The types of bacteria and fungi sampled in the study varied across households. “The age, usage frequency, and hardness of incoming tap water to the dishwashers had significant impact on bacterial and fungal community compositions 3.” Of the many bacteria and fungi that were sampled, the following were most prominent in the dishwashers:
- Psuedomona — a type of bacteria that is abundant throughout the world and can cause a variety of health issues depending on the location of the infection. However, it usually only poses a major risk of infection to those who have a compromised immune system 6.
- Escherichia — a type of bacteria that is commonly found in the gut lining of humans and warm-blooded animals. Some types of Escherichia are human pathogens (like E. Coli) and can be the most common cause of urinary tract infections, gastrointestinal disease, and female reproductive issues 7.

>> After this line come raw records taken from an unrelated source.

Lemma partners_found (F : list row_ptr) idx : F ≡ₚ rows_with_key false (key_types_of op) (row_addrs_ t) (stored op <$> B) (key idx) → F = [] ↔ partners op B (key idx) = [].
Proof.
  intros HF. pose proof (rows_of_addresses hash32 hash64 op layout Hkeys Hne t mem (stored op <$> B) J (key idx)) as E. rewrite stored_partners in E.
  apply (f_equal length) in E. rewrite !length_fmap, <- (Permutation_length HF) in E. split; intros Hz; rewrite Hz in E; [by destruct (partners _ _ _)|by destruct F].
Qed.
(** SEMI and ANTI answer a chunk in one call; the keys in the table are not NULL. *)
Lemma Execute_filter ls : IsSemiOrAnti op = true → Forall (λ p : Keyed, no_null p.1 = true) B →
  ∃ vs n, run ls = Ok (vs, n, NEED_MORE_INPUT, ls) ∧ good_output (vs, n) ∧ output_rows [(vs, n)] = concat ((λ idx, joined op B (key idx) (row idx)) <$> all_rows size).
Proof.
  intros Hsemi Hnn. pose proof (jt_table _ _ _ _ _ _ _ J) as T. pose proof (tb_count _ _ _ _ T) as Hcount. rewrite length_fmap in Hcount. destruct Hgood as (Hpos & Hstd & _).
  destruct (probe_pairs hash32 hash64 op layout Hkeys Hne t mem (stored op <$> B) J keys size Hgood) as (h & sel & addrs & rws & F & Eh & En & Hsel & Ep & Hl & Hz & _ & HF).
  assert (rws = (pairs_for F (all_rows size)).*2) as Er by (rewrite <- Hz; by rewrite snd_zip by lia).
  assert (Forall (λ r, 0 ≤ r) rws) as Hrpos by (apply Forall_forall; intros r Hr; rewrite Er in Hr; apply pairs_for_rows in Hr as [Hr%all_rows_elem _]; lia).
  assert (Forall (λ r, 0 ≤ r) sel) as Hspos by (apply Forall_forall; intros r Hr; rewrite Hsel in Hr; apply list_elem_of_filter in Hr as [_ Hr%all_rows_elem]; lia).
  set (drop_null := null_aware_ op && bool_decide (0 < count_ t)). set (anti := bool_decide (join_type_ op = ANTI)).
  set (P := λ idx, let found := negb (bool_decide (partners op B (key idx) = [])) in if anti then negb found && (negb drop_null || no_null (key idx)) else found).
  set (out_sel := filter (λ idx, P idx = true) (all_rows size)).
  assert (emit_rows anti drop_null 0 (mark_matched rws (replicate size false)) (fold_left (λ m i, <[Z.to_nat i := false]> m) sel (replicate size true)) = out_sel) as Eout.
  { unfold out_sel. assert (all_rows size = (λ j, 0 + Z.of_nat j) <$> seq 0 size) as -> by done. apply emit_rows_ok.
    - apply mark_length.
    - clear. generalize (length_replicate size true). generalize (replicate size true) as l. induction sel as [|r sel IH]; intros l Hl; [done|]. cbn. apply IH. by rewrite length_insert.
    - intros j m k Hm Hk. rewrite mark_lookup in Hm by done. rewrite clear_lookup in Hk by done. destruct (replicate size false !! j) as [b0|] eqn:E0; [|done]. apply lookup_replicate in E0 as [-> Hj].
      rewrite (proj2 (lookup_replicate _ _ _ _) (conj eq_refl Hj)) in Hk. cbn in Hm, Hk. injection Hm as <-. injection Hk as <-. rewrite Z.add_0_l. unfold P.
      assert (0 ≤ Z.of_nat j < Z.of_nat size) as Hj' by lia. pose proof (partners_found _ _ (HF _ Hj')) as Hpf.
      assert (bool_decide (Z.of_nat j ∈ rws) = negb (bool_decide (partners op B (key (Z.of_nat j)) = []))) as ->.
      { rewrite <- bool_decide_not. apply bool_decide_ext. rewrite Er, pairs_for_rows, all_rows_elem. rewrite Hpf. tauto. }
      assert (bool_decide (Z.of_nat j ∈ sel) = no_null (key (Z.of_nat j))) as ->; [|by rewrite !negb_involutive].
      rewrite Hsel. destruct (no_null (key (Z.of_nat j))) eqn:Enn; [apply bool_decide_true, list_elem_of_filter; split; [done|by apply all_rows_elem]|apply bool_decide_false; intros [Hn _]%list_elem_of_filter; congruence]. }
  assert ((if bool_decide (0 < count_ t) then '(_, rows) ← Probe h keys size sel t mem; Ok (mark_matched rows (replicate size false)) else Ok (replicate size false)) = Ok (mark_matched rws (replicate size false))) as Em.
  { case_bool_decide as Hc; [by rewrite Ep|]. assert (B = []) as HBn by (destruct B; [done|]; simpl in Hcount; lia).
    unfold Probe in Ep. rewrite (bool_decide_true (count_ t = 0)) in Ep by (rewrite Hcount, HBn; done). rewrite orb_true_r in Ep. by injection Ep as <- <-. }
  assert (length out_sel ≤ size)%nat as Hol by (unfold out_sel; etransitivity; [apply length_filter|]; unfold all_rows; rewrite length_fmap, length_seq; done).
  destruct (chunk_Slice_ok input size out_sel Hinput) as (vs & Es & Hvr & Hvs); [|lia|].
  { apply Forall_forall. intros i [_ Hi%all_rows_elem]%list_elem_of_filter. done. }
  exists vs, (length out_sel). split; [|split; [split; [cbn [snd]; lia|done]|]].
  - unfold Join_Execute. rewrite Hg. unfold table_at. rewrite Ht, Hmem, Hsemi. cbn [mbind result_bind]. unfold Execute_semi. rewrite Eh. cbn [mbind result_bind]. rewrite En. cbn [mbind result_bind].
    fold drop_null anti. rewrite Em. cbn [mbind result_bind]. rewrite Eout, Es. done.
  - unfold output_rows. cbn [fmap list_fmap concat fst snd]. rewrite app_nil_r. assert (chunk_rows (length out_sel) vs = row <$> out_sel) as ->.
    { unfold chunk_rows. apply list_eq_same_length with (n := length out_sel); [by rewrite length_fmap|by rewrite length_fmap, length_seq|]. intros j x y Hj Hx Hy. apply list_lookup_fmap_Some in Hx as (j' & -> & Hj'). apply lookup_seq in Hj' as [-> _].
      apply list_lookup_fmap_Some in Hy as (i & -> & Hi). by apply Hvs. }
    unfold out_sel. assert (∀ idx, joined op B (key idx) (row idx) = if P idx then [row idx] else []) as HJ.
    { intros idx. unfold joined, P, anti. unfold IsSemiOrAnti in Hsemi. destruct (join_type_ op) eqn:Ety; try done; cbn [negb]; [rewrite (bool_decide_false (SEMI = ANTI)) by done; by destruct (bool_decide (partners op B (key idx) = []))|]. rewrite (bool_decide_true (ANTI = ANTI)) by done. rewrite negb_involutive.
      unfold drop_null. destruct (null_aware_ op); cbn [andb negb orb]; [|rewrite andb_true_r; done]. rewrite (not_in_nonnull op B (key idx) Hnn). destruct B as [|q B'].
      - rewrite (bool_decide_false (0 < count_ t)) by (rewrite Hcount; done). done.
      - rewrite (bool_decide_true (0 < count_ t)) by (rewrite Hcount; simpl; lia). rewrite (bool_decide_false (q :: B' = [])) by done. cbn [negb orb]. by rewrite andb_comm. }
    clear -HJ. induction (all_rows size) as [|i l IH]; [done|]. rewrite filter_cons. cbn [fmap list_fmap concat]. rewrite HJ. case_decide as HP; [rewrite HP; cbn; by rewrite <- IH|]. destruct (P i); [done|]. exact IH.
Qed.
End one_chunk.
End execute.

(** * Building the join's table

    The tasks of the build pipeline in any interleaving: each has a table of its own, the tables end up in one,
    and that holds the rows of all tasks without a NULL key. *)

(** ** The calls of the build pipeline *)

Inductive BuildOp :=
  | BStart (i : nat)
  | BSink (reserved : bool) (i : nat) (keys input : list Vector) (size : nat)
  | BCombine (i : nat).
(** [TryReserve] answers each [Sink]; these are the builds it never refuses. *)
Definition granted (o : BuildOp) : bool := match o with BSink reserved _ _ _ _ => reserved | _ => true end.
Definition all_granted (ops : list BuildOp) : bool := forallb granted ops.
Section build.
Context (hash32 hash64 : Z → Z) (op : PhysicalHashJoin) (layout : RowLayout).
Definition build_step (o : BuildOp) (b : JoinBuild) : result JoinBuild :=
  match o with
  | BStart i => GetLocalSinkState op i b
  | BSink reserved i keys input size => Join_Sink hash32 hash64 op reserved i keys input size b
  | BCombine i => Join_Combine i b
  end.
Fixpoint run_build (ops : list BuildOp) (b : JoinBuild) : result JoinBuild :=
  match ops with [] => Ok b | o :: ops => b ← build_step o b; run_build ops b end.

(** What the tasks saw. *)
Record Seen := mkSeen { combined : list Keyed; opened : gmap nat (list Keyed); started : list nat }.
Definition keyed_rows (keys input : list Vector) (size : nat) : list Keyed := (λ idx, (rows_of size keys idx, rows_of size input idx)) <$> all_rows size.
Definition seen_after (o : BuildOp) (s : Seen) : Seen :=
  let get i := default [] (opened s !! i) in
  match o with
  | BStart i => mkSeen (combined s) (<[i := []]> (opened s)) (i :: started s)
  | BSink _ i keys input size => mkSeen (combined s) (<[i := get i ++ keyed_rows keys input size]> (opened s)) (started s)
  | BCombine i => mkSeen (combined s ++ get i) (delete i (opened s)) (started s)
  end.
Definition good_build (keys input : list Vector) (size : nat) : Prop :=
  good_keys (key_types_of op) (key_count op) keys size ∧
  (∃ cols, chunk_Orrify (Z.of_nat size) input = Ok cols ∧ chunk_reads (build_types_ op) cols size (chunk_row cols)) ∧
  ∀ b, b ∈ keyed_rows keys input size → row_in_types layout (stored op b) ∧ row_size layout (stored op b) < 2 ^ 32.
Definition build_ok (s : Seen) (o : BuildOp) : Prop :=
  match o with
  | BStart i => i ∉ started s
  | BSink _ i keys input size => ∃ l, opened s !! i = Some l ∧ good_build keys input size ∧ Z.of_nat (length l + size) < 2 ^ 60
  | BCombine i => ∃ l, opened s !! i = Some l ∧ Z.of_nat (length (combined s) + length l) < 2 ^ 60
  end.
Fixpoint builds_ok (s : Seen) (ops : list BuildOp) : Prop :=
  match ops with [] => True | o :: ops => build_ok s o ∧ builds_ok (seen_after o s) ops end.
Definition seen_all (ops : list BuildOp) : Seen := fold_left (λ s o, seen_after o s) ops (mkSeen [] ∅ []).
End build.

- Acinetobacter — is a bacteria that frequently causes pneumonia, urinary tract infections, and meningitis. This bacteria is especially prevalent in hospitals and intensive care units (ICUs) 8.
- Candida — a type a yeast that normally lives in small amounts in places like your mouth, stomach, and skin. However, when environmental conditions are right, it can multiply rapidly and cause yeast infections and thrush9.

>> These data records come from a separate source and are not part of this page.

(* ===== verification/PipelineExecutor.v ===== *)
(** * The push loop of a pipeline ([parallel/pipeline_executor.cpp])

    A task pulls chunks from the source and pushes each through the operators into the sink.  There is one chunk
    per boundary between operators, and a stack of the operators that still owe output for the chunk before
    them; the operator on the top goes first.  The chunks of a pipeline are of any type with a size. *)

From S2P Require Import Prelude TablePage TableHeap Watermark Transaction StreamOperator.

Section pipeline.
Context {C : Type} (csize : C → nat) (empty : C).

(** An operator with its local state. *)
Record StreamOp := mkOp { so_state : Type; so_exec : C → so_state → result (C * OperatorResultType * so_state) }.
Record OpInst := mkInst { inst_op : StreamOp; inst_state : so_state inst_op }.
Definition op_Execute (c : C) (o : OpInst) : result (C * OperatorResultType * OpInst) :=
  '(out, res, s) ← so_exec (inst_op o) c (inst_state o); Ok (out, res, mkInst (inst_op o) s).

Context {K R : Type} (sink : C → K → result (SinkResultType * K)) (combine : K → result K) (get_data : R → result (C * SourceResultType * R)).
(** The [batch_idx_] of the source's local state, and of the sink's. *)
Context (source_batch : R → Z) (set_batch : Z → K → K).
(** [stop_] or an error of another task, and the cancellation of the transaction, as the loop finds them. *)
Inductive Poll := GO | STOP | CANCELLED.
Context (dead_ : bool) (poll : nat → Poll).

- Cryptococcus — a fungus that is commonly found in soil contaminated by bird droppings or in decaying wood. Inhalation of it can cause cryptococcal meningitis, which is a terrible and sometimes fatal infection. People who have compromised immune systems are more susceptible to this fungus 10.
- Rhodotorula — an opportunistic pathogen with the ability to cause bloodstream infections in people who have compromised immune systems. It has a higher prevalence in hospitals with most infections stemming from usage of central venous catheters or people who have undergone an organ transplant or chemotherapy 11.

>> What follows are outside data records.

(* ===== verification/ResultCollector.v ===== *)
(** * The result collector ([execution/operator/helper/physical_result_collector.h])

    The root sink of a SELECT.  A task keeps the chunks it gets, flattened, with the batch index of the source
    chunk they come from; the tasks' buffers are put together as they finish, and sorted by batch at the end. *)

From stdpp Require Import sorting.
From S2P Require Import Prelude TablePage TableHeap BTreePage BPlusTree GenericKey StringHeap ValidityMask SortKey VectorOps StreamOperator RowFormat HashInvariant VectorHash HashSystem HashJoin JoinProbe JoinExecute.

(** A [DataChunk]: its columns and its cardinality. *)
Abbreviation Chunk := (list Vector * nat)%type.

(** [ls_batch_idx_] is the [batch_idx_] every local sink state has. *)
Record ResultCollectorLocalState := mkCollectorLocal { ls_batch_idx_ : Z; ls_chunks_ : list (Z * Chunk) }.
Record ResultCollectorGlobalState := mkCollectorGlobal { chunks_ : list Chunk; tagged_ : list (Z * Chunk) }.
Definition new_CollectorLocal : ResultCollectorLocalState := mkCollectorLocal 0 [].
Definition new_CollectorGlobal : ResultCollectorGlobalState := mkCollectorGlobal [] [].
Definition RowCount (gs : ResultCollectorGlobalState) : nat := sum_list (snd <$> chunks_ gs).
Definition TakeChunks (gs : ResultCollectorGlobalState) : list Chunk * ResultCollectorGlobalState := (chunks_ gs, mkCollectorGlobal [] []).

(** [std::stable_sort] by the first component. *)
Fixpoint stable_insert {A} (x : Z * A) (l : list (Z * A)) : list (Z * A) :=
  match l with
  | [] => [x]
  | y :: l' => if bool_decide (y.1 < x.1) then y :: stable_insert x l' else x :: l
  end.
Definition stable_sort {A} (l : list (Z * A)) : list (Z * A) := foldr stable_insert [] l.

Section collector.
Context (junk : byte) (junk_cell : cell) (types : list PhysicalType).
(** [DataChunk::Normalify]; the clone it works on shares the columns. *)
Fixpoint chunk_Normalify (types : list PhysicalType) (n : nat) (vs : list Vector) : result (list Vector) :=
  match types, vs with
  | ty :: types, v :: vs => v ← Normalify junk junk_cell ty n v; vs ← chunk_Normalify types n vs; Ok (v :: vs)
  | _, _ => Ok []
  end.
Definition Collector_Sink (input : Chunk) (ls : ResultCollectorLocalState) : result (SinkResultType * ResultCollectorLocalState) :=
  owned ← chunk_Normalify types input.2 input.1;
  Ok (SINK_NEED_MORE_INPUT, mkCollectorLocal (ls_batch_idx_ ls) (ls_chunks_ ls ++ [(ls_batch_idx_ ls, (owned, input.2))])).
End collector.
Definition Collector_Combine (gs : ResultCollectorGlobalState) (ls : ResultCollectorLocalState) : ResultCollectorGlobalState * ResultCollectorLocalState :=
  (mkCollectorGlobal (chunks_ gs) (tagged_ gs ++ ls_chunks_ ls), mkCollectorLocal (ls_batch_idx_ ls) []).
Definition Collector_Finalize (gs : ResultCollectorGlobalState) : SinkFinalizeType * ResultCollectorGlobalState :=
  (READY, mkCollectorGlobal (chunks_ gs ++ (stable_sort (tagged_ gs)).*2) []).

(** ** Sorting by batch *)

Section sorting.
Context {A : Type}.
Definition batch_le (x y : Z * A) : Prop := x.1 ≤ y.1.
Definition of_batch (b : Z) (l : list (Z * A)) : list (Z * A) := filter (λ x, x.1 = b) l.
Lemma stable_insert_perm (x : Z * A) l : stable_insert x l ≡ₚ x :: l.
Proof. induction l as [|y l IH]; [done|]. simpl. case_bool_decide; [|done]. rewrite IH. apply Permutation_swap. Qed.
Lemma stable_sort_perm (l : list (Z * A)) : stable_sort l ≡ₚ l.
Proof. induction l as [|x l IH]; [done|]. simpl. by rewrite stable_insert_perm, IH. Qed.
Lemma stable_insert_sorted (x : Z * A) l : StronglySorted batch_le l → StronglySorted batch_le (stable_insert x l).
Proof.
  induction l as [|y l IH]; intros Hs; simpl; [by repeat constructor|]. apply StronglySorted_inv in Hs as [Hs Hy]. case_bool_decide as Hlt.
  - constructor; [by apply IH|]. rewrite stable_insert_perm. constructor; [unfold batch_le; lia|done].
  - assert (batch_le x y) by (unfold batch_le; lia). constructor; [by constructor|]. constructor; [done|]. eapply Forall_impl; [exact Hy|]. unfold batch_le in *. intros z Hz. simpl in Hz. lia.
Qed.
Lemma stable_sort_sorted (l : list (Z * A)) : StronglySorted batch_le (stable_sort l).
Proof. induction l; [constructor|]. by apply stable_insert_sorted. Qed.
Lemma of_batch_insert b (x : Z * A) l : of_batch b (stable_insert x l) = of_batch b (x :: l).
Proof.
  induction l as [|y l IH]; [done|]. simpl. case_bool_decide as Hlt; [|done]. unfold of_batch in *. rewrite filter_cons, IH, !filter_cons. repeat case_decide; try done. lia.
Qed.
(** The order within a batch is kept. *)
Lemma stable_sort_batch b (l : list (Z * A)) : of_batch b (stable_sort l) = of_batch b l.
Proof. induction l as [|x l IH]; [done|]. simpl. rewrite of_batch_insert. unfold of_batch in *. rewrite !filter_cons, IH. done. Qed.
Lemma of_batch_app b (l k : list (Z * A)) : of_batch b (l ++ k) = of_batch b l ++ of_batch b k.
Proof. apply filter_app. Qed.
Lemma of_batch_all b (l : list (Z * A)) : Forall (λ x, x.1 = b) l → of_batch b l = l.
Proof. induction 1 as [|x l Hx Hl IH]; [done|]. unfold of_batch in *. rewrite filter_cons, decide_True by done. by rewrite IH. Qed.
Lemma of_batch_none b (l : list (Z * A)) : (∀ x, x ∈ l → x.1 ≠ b) → of_batch b l = [].
Proof. apply filter_no_match. Qed.
(** A sorted list is its batches, one after the other. *)
Lemma sorted_batches bs (l : list (Z * A)) : StronglySorted Z.lt bs → StronglySorted batch_le l → (∀ x, x ∈ l → x.1 ∈ bs) → l = concat ((λ b, of_batch b l) <$> bs).
Proof.
  revert l. induction bs as [|b bs IH]; intros l Hbs Hl Hin.
  { destruct l as [|x l]; [done|]. specialize (Hin x ltac:(set_solver)). set_solver. }
  apply StronglySorted_inv in Hbs as [Hbs Hb]. rewrite Forall_forall in Hb.
  assert (∃ l1 l2, l = l1 ++ l2 ∧ Forall (λ x, x.1 = b) l1 ∧ (∀ x, x ∈ l2 → x.1 ∈ bs)) as (l1 & l2 & -> & H1 & H2).
  { clear IH. induction l as [|x l IHl]; [exists [], []; split; [done|]; split; [done|set_solver]|]. apply StronglySorted_inv in Hl as [Hl Hx]. destruct (decide (x.1 = b)) as [Hxb|Hxb].
    - destruct IHl as (l1 & l2 & -> & H1 & H2); [done|set_solver|]. exists (x :: l1), l2. split; [done|]. split; [by constructor|done].
    - exists [], (x :: l). split; [done|]. split; [done|]. assert (x.1 ∈ bs) as Hxin by (specialize (Hin x ltac:(set_solver)); set_solver). intros y [->|Hy]%elem_of_cons; [done|].
      rewrite Forall_forall in Hx. specialize (Hx y Hy). specialize (Hb _ Hxin). unfold batch_le in Hx. specialize (Hin y ltac:(set_solver)) as [Hyb|?]%elem_of_cons; [lia|done]. }
  assert (StronglySorted batch_le l2) as Hl2 by (by eapply StronglySorted_app_1_r). cbn [fmap list_fmap concat]. rewrite of_batch_app, (of_batch_none b l2), app_nil_r by (intros x Hx Hxb; specialize (Hb _ (H2 x Hx)); lia).
  f_equal; [by rewrite of_batch_all|]. rewrite (IH l2 Hbs Hl2 H2) at 1. f_equal. apply list_fmap_ext. intros i b' Hb'%list_elem_of_lookup_2. rewrite of_batch_app, (of_batch_none b' l1); [done|].
  intros x Hx Hxb. rewrite Forall_forall in H1. specialize (H1 x Hx). specialize (Hb _ Hb'). lia.
Qed.
End sorting.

These potentially dangerous organisms that inhabit household dishwashers present a disturbing challenge for homeowners.
How can you better contain these bacteria and fungi to reduce your risk of exposure to them?
1. Use soft, filtered water to wash your dishes. Hard water increases the prevalence of dishwasher fungi because it has minerals that these organisms adhere to 3. Hard water can also cause cloudiness and filming on your dishes; these films can be a breeding ground for bacteria and other organisms–even after your dishwasher has finished its washing cycle. However, when soft, filtered water is used, it makes it easier for your dishwasher to do its job. Softened water helps to more fully clean your dishes, and it reduces the annoyance of water spots on your glasses and silverware so that you can feel more confident that you are eating off of cleaner dishes.
2. Clean your dishwasher monthly with a vinegar rinse. Vinegar is a natural, biodegradable acid that kills some bacteria and viruses 12. It also helps get rid of grease and odors in dishwashers. To clean your empty dishwasher, place a cup of white vinegar on the top rack in an open, dishwasher-safe container, and run the machine through a hot water cycle 4.
3. Clean the seal of your dishwasher weekly with a 10 percent bleach to water solution. To make this solution, mix 9 parts water to 1 part bleach. You can also use this solution to clean the bottom and sides of your dishwasher to help prevent buildup of debris 4.
4. Don’t open your dishwasher while it’s still hot. The bacteria can become airborne through the steam if you open the dishwasher before it has cooled down 13.